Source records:
BEGIN

(* ===== verification/Invalidation.v ===== *)
(** What the commands that invalidate and reconsider a block promise, and runs on
    small trees in which they do something else. *)

From stdpp Require Import gmap fin_maps.
From S2P Require Import Prelude Slices ScriptError Opcodes Tokenizer Vlq Compress WireCommon MsgTx MsgBlock Script Crypto SigHash SigCache EngineState SigCheck OpcodeExec Engine EngineInv BtcUtil Merkle WorkMath BlockIndex Difficulty TxRules Validate UtxoView Supply Bucket Chainio SizeHelper UtxoCache ChainView Threshold ScriptVal Connect ConnectSpec Votes ReorgView Chain ChainInv ChainSpec BestChain Orphans Process TreeSpec ProcessSpec Processing Commands CommandSpec.
#[local] Open Scope Z_scope.

Section Runs.
Context `{PubKeysLaws} `{CryptoLaws} `{MapOrder} {B D : Type} `{BucketLaws B} `{BlockFiles D}.
Context (net : Network) (env : Env B) (range : nodes_range) (T : gmap bytes blockNode) (files : D) (HW : world net env T).
Context (Hrange : forall m, range m ≡ₚ map_to_list m) (Hgood : forall n, in_tree T n -> good_branch files n).

#[local] Abbreviation BC := (BlockChain B D).
#[local] Abbreviation chain_ok := (chain_ok net T files).
#[local] Abbreviation HB := (timed_block_tree T (w_tree net env T HW)).
#[local] Existing Instance grows_pre.
#[local] Abbreviation invalid n b := (KnownInvalid (NodeStatus n (ch_index b))).




Lemma leaf_last t x : in_tree T t -> x ∈ branch t -> leaf T x -> x = t.
Proof.
  induction t as [t IH] using node_ind. intros Ht Hx Hl. destruct (branch_cases t x Hx) as [-> | (p & Hp & Hxp)]; [done |]. exfalso.
  assert (x = p) as -> by (apply IH; [done | exact (in_tree_parent T HB t p Ht Hp) | done | done]). exact (Hl t Ht Hp).
Qed.




(** Another tip is adopted when its branch passes the checks. *)
Definition adopt (best : blockNode) : M BC CommandError unit :=
  r <- run_chain (getReorganizeNodes best);;
  fun b =>
    match run_chain (flush_after (verifyReorganizationValidity net env (fst r) (snd r))) b with
    | (Ok _, b') => run_chain (reorganizeChain net env (fst r) (snd r)) b'
    | (Err _, b') => (Ok tt, b')
    | (Panic, b') => (Panic, b')
    end.

Lemma adopt_run (b : BC) t S y p : chain_ok b t S -> in_tree T y -> parent y = Some p ->
  let '(o, b') := adopt y b in
  (o = Ok tt \/ o = Panic) /\
  ((chain_ok b' t S /\ notifications b' = notifications b) \/ (o = Ok tt /\ exists S', chain_ok b' y S')).
Proof.
  intros Hok Hy Hp. pose proof (tip_in_tree net T files b t S Hok) as Ht. unfold adopt. rewrite bind_eq, run_chain_eq.
  destruct (getReorganizeNodes_run net env T files HW b t S y p Hok Hy Hp) as (r & b1 & Hrun & Hok1 & Hn1 & Hr). rewrite Hrun.
  cbn [fst snd relabel]. rewrite run_chain_eq. unfold flush_after. destruct Hr as [[-> _] | (-> & _ & f & Hd & Hu & _)]; cbn [fst snd].
  - assert (Hv : verifyReorganizationValidity net env [] [] b1 = (Ok ([], []), b1)) by reflexivity. rewrite Hv.
    destruct (flushIndex_run net T files b1 t S Hok1) as (b2 & Hfl & Hok2 & Hn2 & _). rewrite Hfl. cbn [fst snd relabel].
    rewrite run_chain_eq, (reorganize_nothing net env T files HW b2 t S Hok2). split; [now left |]. left. split; [done | cbn; congruence].
  - pose proof (verify_run net env T files HW t y f S (fst r) (snd r) Hy (Hgood y Hy) (Hgood t Ht) Hd Hu b Hok) as Hver.
    pose proof (verify_valid net env (fst r) (snd r) b) as Hval.
    destruct (verifyReorganizationValidity net env (fst r) (snd r) b) as [[x | e |] b2]; destruct Hver as (Hok2 & Hn2 & _);
      [| | cbn; split; [now right | now left]];
      destruct (flushIndex_run net T files b2 t S Hok2) as (b3 & Hfl & Hok3 & Hn3 & Hst3); rewrite Hfl; cbn [fst snd relabel];
      [| split; [now left |]; left; split; [done | congruence]].
    pose proof (reorganizeChain_run net env T files HW t y f S (fst r) (snd r) Hy (Hgood y Hy) (Hgood t Ht) Hd Hu b3 Hok3) as Hre.
    assert (Hvalid : all_valid (ch_index b3) (snd r)).
    { eapply Forall_impl; [exact (Hval x b2 eq_refl) |]. intros m. unfold NodeStatus. now rewrite Hst3. }
    rewrite run_chain_eq. destruct (reorganizeChain net env (fst r) (snd r) b3) as [[[] | e |] b4]; [| now destruct Hre as (_ & _ & Hx) ..].
    destruct Hre as [HS' _]. cbn [fst snd relabel]. split; [now left | now right].
Qed.
End Runs.

Section Claims.
Context `{PubKeysLaws} `{CryptoLaws} `{MapOrder} {B D : Type} `{BucketLaws B} `{BlockFiles D}.
Context (net : Network) (env : Env B) (range : nodes_range) (T : gmap bytes blockNode) (files : D).
#[local] Abbreviation invalid n b := (KnownInvalid (NodeStatus n (ch_index b))).



(** C8: reconsidering a block.  In a right chain whose branches are all good
    ([good_branch], as for invalidating a block) the command refuses an unknown
    block.  For a known block it does not return an error, but it may panic, as the
    scripts of a block can make it do.  It leaves a chain that is right: with the
    tip, the coins and the notifications as they were, whatever the answer; or,
    only if it succeeds, with a new tip that has more work than the old one and is
    above the block or the block itself. *)
Theorem reconsider_block (b : BlockChain B D) t S hash :
  world net env T -> (forall m, range m ≡ₚ map_to_list m) -> (forall n, in_tree T n -> good_branch files n) ->
  chain_ok net T files b t S ->
  let '(o, b') := ReconsiderBlock net env range hash b in
  match T !! hash with
  | None => o = Err UnknownBlock /\ b' = b
  | Some node =>
      (o = Ok tt \/ o = Panic) /\
      ((chain_ok net T files b' t S /\ notifications b' = notifications b) \/
       (o = Ok tt /\ exists t' S', chain_ok net T files b' t' S' /\ n_workSum (data t) < n_workSum (data t') /\ node ∈ branch t'))
  end.
Proof.
  intros HW Hrange Hgood Hok. pose proof (timed_block_tree T (w_tree net env T HW)) as HT.
  pose proof (tip_in_tree net T files b t S Hok) as Ht. unfold ReconsiderBlock. rewrite bind_eq. cbn [get]. unfold LookupNode at 1.
  rewrite (ca_nodes _ _ _ b t (proj1 Hok)). destruct (T !! hash) as [node |] eqn:Hlook; [| done].
  pose proof (tree_hash T HT hash node Hlook) as Hhash. subst hash. rename Hlook into Hn.
  destruct (KnownValid _); [split; [now left | left; done] |].
  do 2 (rewrite bind_eq, run_chain_eq; cbn [fst snd on_index modify relabel]). change (with_index _ (with_index ?f b)) with
    (with_index (UnsetStatusFlags node statusValidateFailed (ch_index (with_index f b))) b). cbn [ch_index with_index].
  destruct (unset_changed T files node statusInvalidAncestor (ch_index b) Hn) as [Hn1 Hv1].
  destruct (unset_changed T files node statusValidateFailed (UnsetStatusFlags node statusInvalidAncestor (ch_index b)) Hn) as [Hn2 Hv2].
  match goal with |- context [with_index ?bi b] => set (b1 := with_index bi b);
    assert (Hok1 : chain_ok net T files b1 t S) by (apply with_index_ok; [done | split; [congruence | auto]]) end.
  destruct (all_tips_run net env range T files HW Hrange b1 t S Hok1) as (tips & Hrun & Htips).
  rewrite bind_eq, Hrun. cbn beta iota. rewrite bind_eq. cbn [get].
  pose proof (reconsider_tips_run (B := B) T HT files node (tips ++ [t]) Hn) as Hrec.
  assert (Hall : Forall (in_tree T) (tips ++ [t])).
  { apply Forall_app. split; [apply Forall_forall; intros x Hx%Htips; apply Hx | now constructor]. }
  specialize (Hrec Hall (ch_index b1) None ltac:(discriminate)).
  destruct (reconsider_tips node (tips ++ [t]) (ch_index b1) None) as [bi best]. destruct Hrec as (Hc & Hbest & Hsome).
  rewrite bind_eq. cbn [put]. pose proof (with_index_ok net T files b1 t S bi Hok1 Hc) as Hok2. rewrite bind_eq, run_chain_eq.
  rewrite (theTip_run net env T files HW _ t (proj1 Hok2)). cbn [fst snd relabel]. destruct Hsome as [y Hy].
  { right. destruct (leaf_above T HT node Hn) as (x & Hx & Hl & Hbx). exists x. split; [| done]. apply elem_of_app.
    destruct (branch_dec T HT t x Ht Hx) as [Hxt | Hxt]; [right | left; now apply Htips].
    apply list_elem_of_singleton. exact (leaf_last net env T HW t x Ht Hxt Hl). }
  rewrite Hy. destruct (Hbest y Hy) as [[Hyt Hyb] Hyin]. destruct (Z.leb_spec (n_workSum (data y)) (n_workSum (data t))) as [Hle | Hlt].
  { split; [now left | left]. split; [exact Hok2 | done]. }
  destruct Hyin as [| Hyin]; [discriminate |]. apply elem_of_app in Hyin as [(_ & Hyo & _)%Htips | ->%list_elem_of_singleton]; [| lia].
  destruct (off_parent T HT (bestChain b) t (ca_path _ _ _ b t (proj1 Hok)) y Hyt Hyo) as (p & Hp & _).
  pose proof (adopt_run net env T files HW Hgood _ t S y p Hok2 Hyt Hp) as Hado. fold (adopt net env y).
  destruct (adopt net env y _) as [o b']. destruct Hado as [Ho [[Hok' Hn'] | [Ho' [S' Hok']]]]; (split; [exact Ho |]); [now left | right].
  split; [done |]. exists y, S'. done.
Qed.
End Claims.

(** * Runs *)

Section Sample.
#[local] Existing Instance Compress.toy_keys.
#[local] Existing Instance Compress.toy_keys_laws.
#[local] Existing Instance toy_crypto.
#[local] Existing Instance toy_laws.
#[local] Existing Instance list_order.

Abbreviation SmallChain := (BlockChain (gmap bytes bytes) (gmap bytes bytes)).

Definition ranged (m : gmap bytes blockNode) : list (bytes * blockNode) := map_to_list m.
Definition ranged_back (m : gmap bytes blockNode) : list (bytes * blockNode) := reverse (map_to_list m).

Definition invalidated (b : MsgBlock) (s : SmallChain) := InvalidateBlock sample_net sample_env ranged (BlockHash (Header b)) s.
Definition reconsidered (range : nodes_range) (b : MsgBlock) (s : SmallChain) :=
  ReconsiderBlock sample_net sample_env range (BlockHash (Header b)) s.

(** Two more blocks: d is on b, as c is, and e is on d. *)
Definition block_d : MsgBlock := sample_block 6 (BlockHash (Header block_b)) 1600001800 [sample_coinbase 6].
Definition block_e : MsgBlock := sample_block 7 (BlockHash (Header block_d)) 1600002400 [sample_coinbase 7].

(** The chain after some blocks. *)
Definition chain_after (l : list MsgBlock) : SmallChain := the_chain (foldl (fun s b => snd (process b s)) start_chain l).

Definition ends_at (r : outcome CommandError unit * SmallChain) (b : MsgBlock) : bool :=
  is_ok (fst r) && bool_decide (hash_of <$> tip (bestChain (snd r)) = Some (BlockHash (Header b))).

Definition node_of (b : MsgBlock) (s : SmallChain) : option blockNode := LookupNode (BlockHash (Header b)) (ch_index s).

(** Runs of the commands.  Invalidating the tip c of g, b, c with the side branch
    a makes a the tip, although b, its parent, is in the best chain and has the same
    work: among tips with equal work the last one that is looked at is the one of
    the best chain.  When c and d are both above b, invalidating b leaves the first
    block as the tip although the branch of a is valid and has more work: d is not
    marked, is taken for the best tip, and turns out to have an invalid ancestor.
    When b is invalidated with the tips c and e above it, e having more work,
    reconsidering b makes e the tip or c, depending on the order of a map.
    Invalidating c and reconsidering it gives the tip c again. *)
Example command_answers :
  ends_at (invalidated block_c (chain_after [block_a; block_b; block_c])) block_a = true /\
  ends_at (invalidated block_b (chain_after [block_a; block_b; block_c; block_d])) block_g = true /\
  (exists n, node_of block_a (chain_after [block_a; block_b; block_c; block_d]) = Some n /\
     KnownValid (NodeStatus n (ch_index (snd (invalidated block_b (chain_after [block_a; block_b; block_c; block_d]))))) = true /\
     n_workSum (data node_g) < n_workSum (data n)) /\
  (let s := snd (invalidated block_b (chain_after [block_a; block_b; block_c; block_d; block_e])) in
   ends_at (reconsidered ranged block_b s) block_e = true /\ ends_at (reconsidered ranged_back block_b s) block_c = true) /\
  ends_at (reconsidered ranged block_c (snd (invalidated block_c (chain_after [block_a; block_b; block_c])))) block_c = true.
Proof.
  split_and!; [vm_compute; reflexivity | vm_compute; reflexivity | |
    cbv zeta; split; vm_compute; reflexivity | vm_compute; reflexivity].
  exists node_a. split_and!; vm_compute; reflexivity.
Qed.

Lemma four_all_good n : in_tree four_nodes n -> good_branch four_files n.
Proof.
  intros Hn%four_cases. destruct four_good as [Ha Hc].
  pose proof (branch_self node_a) as Haa. pose proof (branch_self node_c) as Hcc.
  pose proof (branch_parent node_a node_g node_g eq_refl (branch_self node_g)) as Hga.
  pose proof (branch_parent node_c node_b node_b eq_refl (branch_self node_b)) as Hbc.
  repeat (apply elem_of_cons in Hn as [-> | Hn]; [first [apply (good_ancestor four_files node_a _ Ha); assumption | apply (good_ancestor four_files node_c _ Hc); assumption] |]). now apply elem_of_nil in Hn.
Qed.



Lemma reconsider_block_witness :
  let '(o, b') := ReconsiderBlock sample_net sample_env ranged (hash_of node_c) (second_chain 1 5) in
  exists S', chain_ok sample_net four_nodes four_files b' node_c S'.
Proof.
  destruct (second_chain_ok 1 5) as [S Hok].
  pose proof (reconsider_block sample_net sample_env ranged four_nodes four_files (second_chain 1 5) node_a S (hash_of node_c)
    sample_world (fun m => reflexivity (map_to_list m)) four_all_good Hok) as Hrun.
  assert (Htip : tip (bestChain (snd (ReconsiderBlock sample_net sample_env ranged (hash_of node_c) (second_chain 1 5)))) = Some node_c)
    by (vm_compute; reflexivity).
  destruct (ReconsiderBlock sample_net sample_env ranged (hash_of node_c) (second_chain 1 5)) as [o b']. cbn [snd] in Htip.
  assert (Hlook : four_nodes !! hash_of node_c = Some node_c) by (vm_compute; reflexivity). rewrite Hlook in Hrun.
  pose proof (timed_block_tree _ four_tree) as HT.
  destruct Hrun as (_ & [[Hok' _] | (_ & t' & S' & Hok' & _)]).
  - exfalso. rewrite (tip_path four_nodes HT _ _ (ca_path _ _ _ _ _ (proj1 Hok'))) in Htip. apply Some_inj in Htip.
    apply (f_equal (fun n => hash_of n)) in Htip. vm_compute in Htip. discriminate.
  - rewrite (tip_path four_nodes HT _ _ (ca_path _ _ _ _ _ (proj1 Hok'))) in Htip. apply Some_inj in Htip. subst t'. exists S'. exact Hok'.
Defined.
End Sample.
(* ===== verification/Queries.v ===== *)
(** Questions about the best chain (src/btcd/blockchain/chain.go): headers and heights
    by hash, ranges of hashes, and what is sent to a peer that gives a locator.

    They only read the view of the best chain and the index of blocks. *)

From stdpp Require Import gmap fin_maps.
From S2P Require Import Prelude Slices ScriptError Opcodes Tokenizer Vlq Compress WireCommon MsgTx MsgBlock Script Crypto SigHash SigCache EngineState SigCheck OpcodeExec Engine EngineInv BtcUtil Merkle WorkMath BlockIndex Difficulty TxRules Validate UtxoView Supply Bucket Chainio SizeHelper UtxoCache ChainView Threshold ScriptVal Connect ConnectSpec Votes ReorgView Chain ChainInv ChainSpec CommandSpec.
#[local] Open Scope Z_scope.

Definition MaxBlockHeadersPerMsg : Z := 2000.

Inductive QueryError : Set :=
| NotKnown
| NotValidated
| NotInMainChain
| NegativeStart
| EndBeforeStart
| StartAfterEnd
| TooMany.

Abbreviation queried := (outcome QueryError).

Section Queries.
Context {B : Type} (bestChain : chainView) (bi : blockIndex B).

Definition HeaderByHash (hash : bytes) : queried BlockHeader :=
  match LookupNode hash bi with Some node => Ok (node_Header node) | None => Err NotKnown end.

Definition MainChainHasBlock (hash : bytes) : bool :=
  match LookupNode hash bi with Some node => contains bestChain node | None => false end.

Definition BlockLocatorFromHash (hash : bytes) : viewed (list bytes) := blockLocator bestChain (LookupNode hash bi).
Definition LatestBlockLocator : viewed (list bytes) := blockLocator bestChain None.

Definition BlockHeightByHash (hash : bytes) : queried Z :=
  match LookupNode hash bi with
  | Some node => if contains bestChain node then Ok (height node) else Err NotInMainChain
  | None => Err NotInMainChain
  end.

Definition BlockHashByHeight (blockHeight : Z) : queried bytes :=
  match nodeByHeight bestChain blockHeight with Some node => Ok (hash_of node) | None => Err NotInMainChain end.
(** The later checks, one after the other. *)
Lemma late_checks mp0 mp tx isReplacement v isNew rateLimit r mp' :
  core mp = core mp0 -> pool_ok U mp0 -> fees_ok (pool mp0) -> U tx -> sound_tx mp0 tx false ->
  pool_double_spend cfg mp0 (TxIns tx) false = Ok isReplacement -> input_view mp0 tx v ->
  (forall op e, entries v !! op = Some e -> exists u, e = Some u /\ IsSpent u = false) ->
  (txFee <- lift (from_chain (CheckTransactionInputs tx next_height v (cfg_Params cfg)));;
   lift (validateStandardness cfg tx next_height (MedianTimePast cfg) v);;
   sequenceLock <- lift (from_chain (CalcSequenceLock cfg tx v));;
   lift (reject_if (negb (SequenceLockActive sequenceLock next_height (MedianTimePast cfg))) RejectNonstandard);;
   lift (validateSigCost cfg tx v);;
   validateRelayFeeMet cfg tx txFee (GetTxVirtualSize tx) v next_height isNew rateLimit;;
   conflicts <- (if isReplacement : bool then validateReplacement cfg tx txFee else ret ∅);;
   validate_scripts fuel sched tx v;;
   ret (mkAccept txFee (GetTxVirtualSize tx) conflicts [] v (BestHeight cfg))) mp = (Ok r, mp') ->
  passed mp0 tx r /\ MissingParents r = [] /\ amount_ok (TxFee r).
Proof.
  intros Hcore Hok Hfees Hu Hst Hds Hv Hun Hr.
  lift_val Hr fee Hfee. apply from_chain_Ok in Hfee. lift_unit Hr Hstd. lift_val Hr lock Hlock. apply from_chain_Ok in Hlock.
  lift_unit Hr Hact. apply reject_if_Ok, negb_false_iff in Hact. lift_unit Hr Hsig.
  apply bind_inv_Ok in Hr as ([] & mp1 & Hrelay & Hr). pose proof (calm_relay cfg tx fee (GetTxVirtualSize tx) v next_height isNew rateLimit mp) as Hc1.
  rewrite Hrelay in Hc1. cbn [snd] in Hc1. apply bind_inv_Ok in Hr as (F & mp2 & HF & Hr).
  apply bind_inv_Ok in Hr as ([] & mp3 & Hs & Hr). injection Hr as <- <-.
  destruct (CheckTransactionInputs_spec tx next_height v (cfg_Params cfg) fee (st_sane _ _ _ Hst) (st_no_coinbase _ _ _ Hst) Hfee)
    as (_ & _ & _ & Hamt & _).
  rewrite Hcore in Hc1. injection Hc1 as _ Hp1 _ _ Ho1 _.
  destruct (double_spend_spec _ _ _ _ Hok Hds) as [Hfree Hall].
  split_and!; [| done | done]. split; cbn [r_utxoView TxFee Conflicts TxSize r_bestHeight]; try done.
  - by eexists.
  - destruct isReplacement.
    + right. destruct (validateReplacement_spec U rank HU cfg mp1 tx fee) as (o & mp4 & Hrun & _ & Hiff & _);
        [| by rewrite Hp1 | done | done | apply vsize_pos; [done | apply Hst] |].
      * split; intros *; rewrite ?Hp1, ?Ho1; apply Hok.
      * rewrite Hrun in HF. injection HF as -> ->. eapply replaces_same; [exact Hp1 | exact Ho1 | by apply Hiff].
    + left. injection HF as <- <-. split; [by apply Hfree | done].
  - unfold validate_scripts in Hs. destruct (ValidateTransactionScripts _ _ _ _ _ _) as [[[] | e |] c'] eqn:Hscr; cbn [of_val] in Hs.
    + by eexists _, _.
    + by destruct e.
    + done.
Qed.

END

WORK TASK:
Above are the records. Identify each line that contains the word "ScriptVal".

EXPECTED OUTPUT:
From S2P Require Import Prelude Slices ScriptError Opcodes Tokenizer Vlq Compress WireCommon MsgTx MsgBlock Script Crypto SigHash SigCache EngineState SigCheck OpcodeExec Engine EngineInv BtcUtil Merkle WorkMath BlockIndex Difficulty TxRules Validate UtxoView Supply Bucket Chainio SizeHelper UtxoCache ChainView Threshold ScriptVal Connect ConnectSpec Votes ReorgView Chain ChainInv ChainSpec BestChain Orphans Process TreeSpec ProcessSpec Processing Commands CommandSpec.
From S2P Require Import Prelude Slices ScriptError Opcodes Tokenizer Vlq Compress WireCommon MsgTx MsgBlock Script Crypto SigHash SigCache EngineState SigCheck OpcodeExec Engine EngineInv BtcUtil Merkle WorkMath BlockIndex Difficulty TxRules Validate UtxoView Supply Bucket Chainio SizeHelper UtxoCache ChainView Threshold ScriptVal Connect ConnectSpec Votes ReorgView Chain ChainInv ChainSpec CommandSpec.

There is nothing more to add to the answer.